**What you need to do:**
Scan the records for "pose" and copy each line that contains it.

(Extracted data entries)

▼

(** ** Growing up *)

Lemma grow_next_ok h cs1 N q r t Q : let a := lo h + total cs1 in
  let cs := cs1 ++ (N, true) :: (q, false) :: r in
  st h cs (free_nodes (lo h) cs) -> 16 <= t <= q -> t mod 16 = 0 ->
  (forall m', let cs' := cs1 ++ (N + t, true) :: front (q - t) ++ r in
     st (set_words m' h) cs' (free_nodes (lo h) cs') ->
     (forall b, a + 8 <= b < a + N -> m' !! b = words h !! b) ->
     kept h (cs1 ++ (N, false) :: (q, false) :: r) m' -> Q tt (set_words m' h)) ->
  wp (grow_next a (a + N) N q t) Q h.
Proof.
  intros a cs H Ht Ht16 HQ. subst cs.
  pose proof (ly_wf _ _ (proj1 H)) as Hwf. rewrite Forall_app, !Forall_cons in Hwf.
  destruct Hwf as (Hw1 & [HNw HNw'] & [Hqw Hqw'] & Hw2). cbn [fst] in *. pose proof (ly_small _ _ (proj1 H)) as Hsm.
  pose proof (total_nonneg _ (wf_big _ Hw1)) as Hn1. pose proof (total_nonneg _ (wf_big _ Hw2)) as Hn2.
  pose proof (ly_total _ _ (proj1 H)) as Htot. rewrite total_app in Htot. cbn [total fst] in Htot.
  assert (HNq : N + q < MM_ALLOC_BIT) by (unfold lo in *; lia).
  assert (HF : free_nodes (lo h) (cs1 ++ (N, true) :: (q, false) :: r) ≡ₚ Chunk (a + N) q :: others h cs1 (N + q) r).
  { rewrite (free_nodes_split h cs1 [(N, true); (q, false)] r). simpl. fold a.
    by replace (N + (q + 0)) with (N + q) by lia. }
  unfold grow_next. apply wp_bind. eapply st_unlink; [exact H|exact HF|]. intros m1 H1 T1.
  pose proof (others_nodes h cs1 (N + q) r) as HO.
  assert (I1 : forall b, a <= b < a + (N + q) -> m1 !! b = words h !! b).
  { eapply (links_inside h); [exact (proj1 H)|exact T1|lia|lia|]. intros n Hn.
    destruct (HO n) as (z & u & -> & Hu & Hz); [done|done|lia|done|]. exists z, u. fold a in Hz. split_and!; [done|done|lia]. }
  apply (links_touch h a (a + (N + q))) in T1.
  destruct (lay_chunk _ _ _ _ (proj1 H1)) as (Hs & Hp & _ & Hm & _). change (lo (set_words m1 h)) with (lo h) in *.
  fold a in Hs, Hp, Hm.
  assert (Hq : st (set_words m1 h) ((cs1 ++ [(N, true)]) ++ (q, false) :: r) (others h cs1 (N + q) r))
    by by rewrite <- (assoc_L (++)).
  destruct (lay_chunk _ _ _ _ (proj1 Hq)) as (_ & _ & Hqx & _).
  change (lo (set_words m1 h)) with (lo h) in *. rewrite total_app in Hqx. cbn [total fst snd] in *.
  replace (lo h + (total cs1 + (N + 0))) with (a + N) in Hqx by lia.
  assert (Hdom : forall b, b mod 4 = 0 -> a <= b < a + N + q -> is_Some (m1 !! b)).
  { intros b Hb Hr. apply (ly_dom _ _ (proj1 H1)); [done|]. cbn [mm_heapend set_words].
    change (lo (set_words m1 h)) with (lo h). lia. }
  rewrite (u32_small (N + t)) by (unfold MM_ALLOC_BIT in *; lia).
  apply wp_bind, wp_store; [by eexists|]. apply wp_bind. eapply wp_load; [look|].
  unfold front in HQ. destruct (Z.ltb_spec t q) as [Htq|Htq].
  - rewrite (u32_small (q - t)) by (unfold MM_ALLOC_BIT in *; lia). rewrite (proj2 (Z.eqb_neq _ _)) in HQ by lia.
    assert (H16 : 16 <= q - t) by (Z.to_euclidean_division_equations; lia).
    apply wp_bind, wp_store; [apply insert_some, Hdom; unfold size_; Z.to_euclidean_division_equations; lia|].
    apply wp_bind. eapply wp_load; [look|]. apply wp_bind, wp_assert; [apply Z.leb_le; unfold SIZEOF_MM_FREENODE; lia|].
    apply wp_bind. eapply wp_load; [look|].
    apply wp_bind, wp_store; [do 2 apply insert_some; apply Hdom; unfold preceding; Z.to_euclidean_division_equations; lia|].
    apply wp_bind. eapply wp_load; [look|]. apply wp_bind, (wp_set_preceding _ q (headb r)); [look|lia|lia|].
    assert (Ee : a + (N + t + (q - t)) = a + N + q) by lia.
    apply (shrink_end h (cs1 ++ (N, true) :: (q, false) :: r) m1 cs1 [(N, true); (q, false)] (N + t) (q - t) r);
      fold a; rewrite ?Ee.
    + exact (proj1 H).
    + by replace (N + t + (q - t)) with (N + q) by lia.
    + replace (N + t + (q - t)) with (N + q) by lia. by replace (a + N + q) with (a + (N + q)) by lia.
    + simpl. lia.
    + split; simpl; [lia|]. Z.to_euclidean_division_equations. lia.
    + split; simpl; [lia|]. Z.to_euclidean_division_equations. lia.
    + do 3 (eapply touch_trans; [|apply touch_insert; unfold size_, preceding; lia]).
      apply touch_insert. unfold size_, preceding. lia.
    + look.
    + look.
    + look.
    + look.
    + look.
    + cbn zeta. intros m' H' K' O'. apply HQ; [done| |done]. intros b Hb. rewrite O' by lia.
      rewrite <- (I1 b) by lia. look.
  - replace t with q in * by lia. rewrite Z.sub_diag in HQ. cbn [Z.eqb app] in HQ.
    apply wp_bind. eapply wp_load; [look|]. apply (wp_set_preceding _ q (headb r)); [look|lia|lia|].
    destruct (st_join _ _ _ _ _ _ _ _ H1) as [H2 T2].
    { intros y u Hy. apply others_apart in Hy; [|done|done|lia]. change (lo (set_words m1 h)) with (lo h). lia. }
    change (lo (set_words m1 h)) with (lo h) in *. fold a in H2, T2. apply HQ.
    + eapply st_perm; [|exact H2]. rewrite (free_nodes_split h cs1 [(N + q, true)] r). simpl.
      by replace (N + q + 0) with (N + q) by lia.
    + intros b Hb. rewrite <- (I1 b) by lia. look.
    + apply (touch_kept h (cs1 ++ (N, true) :: (q, false) :: r) cs1 [(N, false); (q, false)] r).
      * exact (proj1 H).
      * rewrite !Forall_app, !Forall_cons. done.
      * rewrite !total_app. simpl. lia.
      * by repeat constructor.
      * simpl. replace (N + (q + 0)) with (N + q) by lia. fold a. eapply touch_trans; [exact T1|].
        apply touch_nil. by replace (a + (N + q)) with (a + N + q) by lia.
Qed.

▲

**Task answer:**
  pose proof (ly_wf _ _ (proj1 H)) as Hwf. rewrite Forall_app, !Forall_cons in Hwf.
  destruct Hwf as (Hw1 & [HNw HNw'] & [Hqw Hqw'] & Hw2). cbn [fst] in *. pose proof (ly_small _ _ (proj1 H)) as Hsm.
  pose proof (total_nonneg _ (wf_big _ Hw1)) as Hn1. pose proof (total_nonneg _ (wf_big _ Hw2)) as Hn2.
  pose proof (ly_total _ _ (proj1 H)) as Htot. rewrite total_app in Htot. cbn [total fst] in Htot.
  pose proof (others_nodes h cs1 (N + q) r) as HO.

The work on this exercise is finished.